Enquanto o Congresso não apresenta uma proposta de regulamentação das redes sociais, o deputado federal mineiro Marcelo Álvaro Antônio (PL-MG) apresentou um projeto de lei que estabelece regras para impedir que plataformas digitais removam, suspendam ou bloqueiem perfis, páginas, contas ou canais de parlamentares no exercício do mandato, candidatos e pré-candidatos, além de partidos e coligações.
O texto foi protocolado na segunda-feira (11). A proposta prevê que essas medidas só poderão ser adotadas mediante decisão judicial específica e fundamentada, e apenas nos casos previstos em um rol taxativo incluído no projeto. Entre as hipóteses autorizadas estão crimes hediondos, exploração sexual de crianças e adolescentes, tráfico de pessoas, atos de terrorismo e outros crimes inafiançáveis de extrema gravidade.
Não há qualquer menção à publicação de notícias falsas no projeto. A única ressalva prevista é que, quando o conteúdo envolver exploração sexual de crianças ou adolescentes, a remoção poderá ocorrer de forma emergencial, mediante notificação da autoridade pública competente, sem prejuízo de posterior controle judicial.
O texto também proíbe “ordens genéricas ou indeterminadas” que levem à suspensão massiva de perfis de políticos no período eleitoral. Em caso de descumprimento, as plataformas estariam sujeitas a sanções como multa de até 20% do faturamento bruto no Brasil, obrigação de restabelecimento imediato da conta, suspensão temporária de funcionalidades comerciais no Brasil e indenização por danos materiais e morais.
Em uma referência clara ao ministro Alexandre de Moraes, do Supremo Tribunal Federal (STF), a proposta determina ainda que decisões monocráticas que autorizem a remoção de contas devem ser reavaliadas por um órgão colegiado em até 48 horas, e garante direito ao contraditório e à ampla defesa.

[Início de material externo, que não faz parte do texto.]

(** C7, amended.  Building a record never raises.  With a score and a
    non-zero [points_possible], [percent] is
    [round(score / points_possible * 100, 2)] when that arithmetic goes
    through, and [null] when it raises, which only the overflow of an
    [int] makes it do (never a division by zero); [percent] is [null]
    when the score is absent or [points_possible] is absent or zero. *)
Theorem record_percent_spec (course : Course.t) (a : Assignment.t) :
  exists r,
    _assignment_to_record course a = Ok r
    /\ (forall s p v,
          score_of a = Some s -> points_of a = Some p -> truthy p = true ->
          percent_of s p = Ok v -> Rec.percent r = Val (round2 v))
    /\ (forall s p e,
          score_of a = Some s -> points_of a = Some p -> truthy p = true ->
          percent_of s p = Raise e ->
          e = OverflowError /\ Rec.percent r = Null)
    /\ (score_of a = None \/ points_of a = None
          \/ (exists p, points_of a = Some p /\ truthy p = false) ->
        Rec.percent r = Null).
Proof.
  destruct (assignment_to_record_returns course a) as [r E]. exists r.
  split; [exact E|].
  assert (P : Rec.percent r <> Absent).
  { revert E. unfold _assignment_to_record.
    destruct (record_percent _ _) as [p|x]; simpl; [|discriminate].
    intros E. injection E as <-. simpl. now destruct p. }
  apply assignment_to_record_percent in E as (E & _ & _).
  unfold record_percent in E. split; [|split].
  - intros s p v S Pt T V. rewrite S, Pt, T, V in E. simpl in E.
    injection E as E. rewrite <- (entry_get _ P), <- E. reflexivity.
  - intros s p e S Pt T V.
    split; [exact (percent_of_raises s p e T V)|].
    rewrite S, Pt, T, V in E. simpl in E.
    injection E as E. rewrite <- (entry_get _ P), <- E. reflexivity.
  - intros H.
    assert (N : get (Rec.percent r) = None).
    { destruct H as [H|[H|(p & H & T)]].
      - rewrite H in E. congruence.
      - rewrite H in E. destruct (score_of a); congruence.
      - rewrite H, T in E. destruct (score_of a); congruence. }
    rewrite <- (entry_get _ P), N. reflexivity.
Qed.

Na justificativa, Marcelo Álvaro Antônio afirma que a proposta busca assegurar a plena efetividade dos direitos políticos e da liberdade de expressão durante o período eleitoral, protegendo candidatos, partidos e titulares de mandato contra “atos unilaterais de plataformas digitais ou ordens judiciais arbitrárias”.
“Em tempos de comunicação digital massiva, o bloqueio ou remoção de perfis políticos equivale, na prática, a impedir comícios e reuniões públicas, ferindo direitos fundamentais e podendo distorcer a disputa eleitoral”, escreveu o parlamentar.